- [WHAT IS BEING ASKED] Give again, word for word, each line below starting at the one that contains "while_statement n p" and ending at the one that contains "Lemma program_bare n".

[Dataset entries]
•••
(** * mb-io-automation: browser lifecycle, bootstrap login and page helpers

    A shallow embedding of the TypeScript sources
      - [src/config/env.ts]                (module [Env])
      - [src/utils/playwrightManager.ts]   (module [PlaywrightManager])
      - [src/config/global-setup.ts]       (module [GlobalSetup])
      - the class [BasePage], whose text follows [AboutPage] in
        [src/pages/AboutPage.ts]           (module [BasePage])
      - [src/pages/HomePage.ts]            (module [HomePage])
      - [src/hooks/hooks.ts]               (module [Hooks])

    The browser, the file system and the clock are outside the repository.
    They are an arbitrary deterministic [Platform]: every awaited call is
    an operation [op A] that the platform answers with a value or with a
    thrown exception, possibly changing its own state.  The program is
    written in a state-and-exception monad over the platform state, the
    static fields of [PlaywrightManager] and the trace of everything the
    program asked of the outside. *)

From Stdlib Require Import List NArith ZArith String Ascii Bool Lia.
From Stdlib Require Decimal DecimalN.
Import ListNotations.

Set Implicit Arguments.

(* ================================================================== *)
(** ** JavaScript strings *)
(* ================================================================== *)

(** A JavaScript string is a sequence of UTF-16 code units. *)
Definition jsstring := list N.

(** An ASCII literal as a JavaScript string. *)
Definition js (s : string) : jsstring :=
  map N_of_ascii (list_ascii_of_string s).

Arguments js : simpl never.

(** The double quote, U+0022. *)
Definition dquote : jsstring := [34%N].

Fixpoint jseqb (a b : jsstring) : bool :=
  match a, b with
  | [], [] => true
  | x :: a', y :: b' => N.eqb x y && jseqb a' b'
  | _, _ => false
  end.

(** [x || d] on [string | undefined]: the empty string and [undefined]
    are falsy. *)
Definition orDefault (x : option jsstring) (d : jsstring) : jsstring :=
  match x with
  | Some (c :: s) => c :: s
  | _ => d
  end.

(** [x === lit] on [string | undefined]. *)
Definition strictEq (x : option jsstring) (lit : jsstring) : bool :=
  match x with
  | Some s => jseqb s lit
  | None => false
  end.

(** Number to string, for the non-negative integers the program prints
    (process id, epoch milliseconds, step index). *)
Fixpoint digitsOfUint (d : Decimal.uint) : jsstring :=
  match d with
  | Decimal.Nil => []
  | Decimal.D0 d' => 48%N :: digitsOfUint d'
  | Decimal.D1 d' => 49%N :: digitsOfUint d'
  | Decimal.D2 d' => 50%N :: digitsOfUint d'
  | Decimal.D3 d' => 51%N :: digitsOfUint d'
  | Decimal.D4 d' => 52%N :: digitsOfUint d'
  | Decimal.D5 d' => 53%N :: digitsOfUint d'
  | Decimal.D6 d' => 54%N :: digitsOfUint d'
  | Decimal.D7 d' => 55%N :: digitsOfUint d'
  | Decimal.D8 d' => 56%N :: digitsOfUint d'
  | Decimal.D9 d' => 57%N :: digitsOfUint d'
  end.

Definition digitsOf (n : N) : jsstring := digitsOfUint (N.to_uint n).

(** A JavaScript number: an integer; a finite number that is not an
    integer, given by the integer next below it and by its decimal text
    [String(x)]; an infinity; or [NaN].  [-0] is the integer [0]: the
    program cannot tell the two apart. *)
Inductive number : Type :=
| Num (z : Z)
| Fraction (below : Z) (text : jsstring)
| PlusInfinity
| MinusInfinity
| NaN.

(** [String.prototype.trim]: WhiteSpace and LineTerminator code units. *)
Definition isWhiteSpace (c : N) : bool :=
  ((9 <=? c) && (c <=? 13) || (c =? 32) || (c =? 160) || (c =? 5760)
   || (8192 <=? c) && (c <=? 8202) || (c =? 8232) || (c =? 8233)
   || (c =? 8239) || (c =? 8287) || (c =? 12288) || (c =? 65279))%N.

Fixpoint trimStart (s : jsstring) : jsstring :=
  match s with
  | [] => []
  | c :: s' => if isWhiteSpace c then trimStart s' else s
  end.

Definition trimEnd (s : jsstring) : jsstring := rev (trimStart (rev s)).

Definition trim (s : jsstring) : jsstring := trimEnd (trimStart s).
(** ** What the components show *)

(** The expression [nullable === 1] of the nullable column's render. *)
Definition nullable_checked (nullable : jsval) : bool :=
  match nullable with
  | JNum 1 => true
  | _ => false
  end.

(** What the nullable column renders for a row.  For the row in edit mode
    the checkbox sits in a [Form.Item] with [valuePropName='checked'], which
    supplies [checked] from the form's value, not from the row; for any other
    row it is a plain checkbox with [checked={nullable === 1}], in a [div]
    whose click calls [edit(record)]. *)
Inductive NullableCell : Type :=
  | FormCheckbox
  | StaticCheckbox (checked : bool).

Definition renderNullable (s : State) (record : IColumnItem) : NullableCell :=
  let editable := isEditing s record in
  if editable then FormCheckbox
  else StaticCheckbox (nullable_checked (nullable record)).

(** The value [handelFieldsChange] stores for a changed field: the nullable
    flag as [1] or [0], any other field as reported. *)
Definition stored_value (field : FieldData) : jsval :=
  match field_name field with
  | FNullable => if truthy (field_value field) then JNum 1 else JNum 0
  | _ => field_value field
  end.

(** The codes of the two icons the panel toggle renders, left and right. *)
Definition panelIcons (l : Layout) : string * string :=
  (if panelLeft l then "&#xe674;" else "&#xe670;",
   if panelRight l then "&#xe672;" else "&#xe673;")%string.

(** * Properties *)

(** ** Array helpers *)

Section JsArrayFacts.
Context {T : Type}.
Implicit Types (p : T → bool) (a l : list T).

Lemma findIndex_from_none p a i :
  Forall (λ x, p x = false) a → findIndex_from p a i = -1.
Proof.
  intros H. revert i. induction H as [|x a Hx _ IH]; intros i; simpl; [done|].
  rewrite Hx. apply IH.
Qed.

Lemma findIndex_from_first p l1 x l2 i :
  Forall (λ y, p y = false) l1 → p x = true →
  findIndex_from p (l1 ++ x :: l2) i = i + Z.of_nat (length l1).
Proof.
  intros H Hx. revert i. induction H as [|y l1 Hy _ IH]; intros i; simpl.
  - rewrite Hx. lia.
  - rewrite Hy, IH. lia.
Qed.

Lemma findIndex_none p a :
  Forall (λ x, p x = false) a → findIndex p a = -1.
Proof. apply findIndex_from_none. Qed.
(** * A shallow embedding of the poke-project frontend

    The React frontend (src/frontend/src/App.js, ui/Items.js, ui/FoundItems.js,
    ui/SearchForm.js, ui/ItemsTPL.js) is modelled as pure functions over
    explicit component state: state initialisers, event handlers returning the
    next state and browser state, query configurations handed to react-query,
    and render functions returning the produced nodes.

    A JavaScript string is represented by its UTF-8 encoding, a [string] of
    bytes. *)

From Stdlib Require Import NArith ZArith String Ascii List Bool Lia.
Import ListNotations.
Open Scope string_scope.
Open Scope Z_scope.

(** ** JavaScript values *)
Module JS.

(** Numbers as they arise in this program: results of [parseInt] and integer
    arithmetic on them (exact as doubles below 2^53), or [NaN]. *)
Inductive num := Num (z : Z) | NaN.

Definition num_sub (a b : num) : num :=
  match a, b with Num x, Num y => Num (x - y) | _, _ => NaN end.
Definition num_mul (a b : num) : num :=
  match a, b with Num x, Num y => Num (x * y) | _, _ => NaN end.

(** [===] on numbers: [NaN] is equal to nothing. *)
Definition num_strict_eq (a b : num) : bool :=
  match a, b with Num x, Num y => Z.eqb x y | _, _ => false end.

(** The values the components handle; [JObj] stands for any object or
    function (always truthy). *)
Inductive jsval :=
| JUndefined
| JNull
| JBool (b : bool)
| JNum (n : num)
| JStr (s : string)
| JObj (tag : string).

Definition truthy (v : jsval) : bool :=
  match v with
  | JUndefined | JNull => false
  | JBool b => b
  | JNum (Num z) => negb (Z.eqb z 0)
  | JNum NaN => false
  | JStr s => negb (String.eqb s "")
  | JObj _ => true
  end.

(** Operand of [??]: [null] or [undefined]. *)
Definition nullish (v : jsval) : bool :=
  match v with JUndefined | JNull => true | _ => false end.

(** *** Decimal rendering of integers (Number.prototype.toString) *)
Definition digit_char (d : N) : ascii := ascii_of_N (48 + d).

Fixpoint N_digits (fuel : nat) (n : N) (acc : string) : string :=
  match fuel with
  | O => acc
  | S f =>
      let acc' := String (digit_char (N.modulo n 10)) acc in
      if N.ltb n 10 then acc' else N_digits f (N.div n 10) acc'
  end.

Definition N_to_str (n : N) : string := N_digits (S (N.size_nat n)) n "".
(** ** The trees that are returned *)

Ltac use_ih :=
  repeat
    match goal with
    | H : block _ _ = Ret _ _ |- _ =>
        apply block_returns in H; destruct H as (? & ? & ?); subst
    | H : elif_statement _ _ = Ret _ _ |- _ =>
        exfalso; exact (elif_statement_never H)
    | IH : forall p a p', ?f ?n p = Ret a p' -> _,
      H : ?f ?n _ = Ret _ _ |- _ => apply IH in H
    | IH : forall r p a p', _ -> ?f ?n r p = Ret a p' -> _,
      H : ?f ?n _ _ = Ret _ _ |- _ =>
        apply IH in H;
        [| cbn [bare forallb];
           repeat rewrite forallb_app; cbn [forallb];
           repeat match goal with
                  | E : _ = true |- _ => rewrite E
                  end; reflexivity ]
    end.

Ltac finish :=
  cbn [bare forallb];
  repeat match goal with
         | E : _ = true |- _ => rewrite E
         end;
  reflexivity.

Lemma bare_all : forall n, bare_at n.
Proof.
  induction n as [| n IH].
  - repeat split; intros; discriminate.
  - destruct IH as
      (H1 & H2 & H3 & H4 & H5 & H6 & H7 & H8 & H9 & H10 & H11 & H12 & H13
         & H14 & H15 & H16 & H17 & H18 & H19).
    clear H3 H4 H5 H10 H11.
    unfold bare_at.
    repeat match goal with |- _ /\ _ => split end;
      try (intros; eapply block_returns; eassumption);
      try (intros; eapply block_loop_returns; eassumption);
      try (intros p a p' H; apply statement_returns in H;
           destruct H as (? & ? & _); auto; fail);
      try (intros; apply if_statement_never);
      try (intros; apply elif_statement_never);
      intros;
      match goal with
      | H : _ = Ret _ _ |- _ =>
          cbn [program function_def block block_loop statement
               function_call argument_list argument_loop while_statement
               if_statement elif_statement assign_statement expr expr_loop
               term_plus_minus term_plus_minus_loop term_mul_div
               term_mul_div_loop factor] in H
      end;
      crunch; use_ih; finish.
Qed.

Lemma bare_nodes (a : ast) :
  bare a = true -> forall x, In x (nodes a) -> dispatched x = false.
Proof.
  induction a using ast_nested_ind; cbn [bare nodes]; intros O x HIn;
    try discriminate O;
    try match type of O with
        | match ?c with [] => _ | _ :: _ => _ end = true =>
            destruct c; [| discriminate O]
        end;
    repeat match goal with
           | H : _ && _ = true |- _ =>
               apply andb_true_iff in H; destruct H
           end;
    (destruct HIn as [E | HIn]; [subst x; reflexivity |]);
    repeat match goal with
           | H : In _ (_ ++ _) |- _ =>
               apply in_app_or in H; destruct H
           | H : In _ [] |- _ => destruct H
           | H : In _ (flat_map _ _) |- _ =>
               apply in_flat_map in H; destruct H as (? & ? & ?)
           | F : Forall _ ?l, I : In ?y ?l |- _ =>
               rewrite Forall_forall in F
           | O : forallb _ ?l = true |- _ =>
               rewrite forallb_forall in O
           end;
    eauto.
Qed.

Lemma function_def_bare n p a p' :
  function_def n p = Ret a p' -> bare a = true.
Proof. intros H. destruct (bare_all n) as (_ & F & _). exact (F _ _ _ H). Qed.

Lemma while_statement_bare n p a p' :
  while_statement n p = Ret a p' -> bare a = true.
Proof.
  intros H.
  destruct (bare_all n) as (_ & _ & _ & _ & _ & _ & _ & _ & F & _).
  exact (F _ _ _ H).
Qed.

Lemma expr_bare n p a p' : expr n p = Ret a p' -> bare a = true.
Proof.
  intros H.
  destruct (bare_all n) as
    (_ & _ & _ & _ & _ & _ & _ & _ & _ & _ & _ & _ & F & _).
  exact (F _ _ _ H).
Qed.

Lemma program_bare n p a p' : program n p = Ret a p' -> bare a = true.
Proof. intros H. destruct (bare_all n) as (F & _). exact (F _ _ _ H). Qed.
Lemma empty_catalog_elements (indices : list Z) :
  map stringifyElement (map (fun index => arrayGet [] (index - 1)) indices)
  = replicate (length indices) "null".
Proof.
  induction indices as [|index indices IH]; [done|].
  cbn [map length replicate]. rewrite IH. f_equal.
  unfold arrayGet. by destruct (index - 1 <? 0).
Qed.

(** X15. Over an empty catalog (as it is until the CSV file has been read)
    every index the model returns is out of range: the result is an array
    with one null per index. *)
Theorem searchByName_empty_catalog name script indices :
  fst (searchItems name [] "Must select 2 items." script) = indices →
  indices ≠ [] →
  searchByName [] name script
  = Ok ("[" +:+ join "," (replicate (length indices) "null") +:+ "]").
Proof.
  intros Hindices Hsome. unfold searchByName. cbv zeta.
  change (map displayTitle []) with (@nil string). rewrite Hindices.
  destruct indices as [|index indices]; [done|].
  cbn [length Nat.eqb try_catch]. unfold stringifyProducts.
  by rewrite empty_catalog_elements.
Qed.

End SearchMore.
Lemma edit_last_label_store (st st' : editor) (keys : list Z)
    (acts : list ui_action) :
  store_invariant st ->
  _edit_last_label st keys = Some (Ok (st', acts)) ->
  store_invariant st'.
Proof.
  intros Hinv. pose proof Hinv as [Hb Hr Hc]. intros H.
  apply edit_last_label_returned in H
    as [(_ & -> & _) | (c & ctr & El & Ec & H)]; [exact Hinv |].
  apply edit_loop_result in H as (cs' & -> & Hcs).
  split; cbn; [reflexivity | | intros _; congruence].
  destruct Hcs as [-> | (buf & -> & Hbuf)]; [exact Hr |].
  cbn in *. apply set_last_label_Forall; [exact Hr |].
  intros c0 (Hrad & _ & _). split; [exact Hrad |].
  split; [| apply stripped_strip].
  apply printable_strip, Hbuf.
  apply last_Some_snoc in El as [cs E]. rewrite E in Hr.
  apply Forall_app in Hr as [_ Hc']. inversion Hc' as [| ? ? (_ & Hp & _) _].
  exact Hp.
Qed.

Lemma run_key_flags (st st' : editor) (key : Z) (sub : list Z)
    (acts : list ui_action) :
  flags_invariant st ->
  run_key st key sub = Handled st' acts ->
  flags_invariant st'.
Proof.
  intros Hinv. pose proof Hinv as [Hmin Hmax Hz Hd Hl].
  destruct (label_input_mode st) eqn:Hmode.
  - destruct (Hl eq_refl) as (Hdr & Hrad & Hc).
    destruct (self_center st) as [c |] eqn:Ec; [| congruence].
    unfold run_key, key_command, _exit_label_input_mode. rewrite Hmode.
    split_tests.
    all: cbn -[strip]; rewrite ?Ec; cbn -[strip]; intros [= <- _].
    all: split; cbn -[strip]; try assumption; try discriminate;
      try reflexivity.
    all: rewrite Ec; auto.
  - unfold run_key, key_command. rewrite Hmode. split_tests.
    all: try discriminate.
    all: try (intros [= <- _]; split; cbn; try assumption;
              try discriminate; try (split; discriminate);
              try (intros ?; congruence); fail).
    + destruct (reverse (circles st)) as [| removed rest] eqn:Erev;
        intros [= <- _]; [exact Hinv |].
      split; cbn; try assumption; intros ?; congruence.
    + destruct (_edit_last_label st sub) as [[[st1 acts1] | e] |] eqn:Ee;
        try discriminate.
      intros [= <- _]. now apply (edit_last_label_flags st st1 sub acts1).
    + destruct (EditMode_members !! Z.to_nat (key - ord "1")); [| discriminate].
      intros [= <- _]. split; cbn; try assumption. intros ?; congruence.
Qed.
•••
- [RESULT OF THE EXERCISE]
  while_statement n p = Ret a p' -> bare a = true.
Proof.
  intros H.
  destruct (bare_all n) as (_ & _ & _ & _ & _ & _ & _ & _ & F & _).
  exact (F _ _ _ H).
Qed.

Lemma expr_bare n p a p' : expr n p = Ret a p' -> bare a = true.
Proof.
  intros H.
  destruct (bare_all n) as
    (_ & _ & _ & _ & _ & _ & _ & _ & _ & _ & _ & _ & F & _).
  exact (F _ _ _ H).
Qed.

Lemma program_bare n p a p' : program n p = Ret a p' -> bare a = true.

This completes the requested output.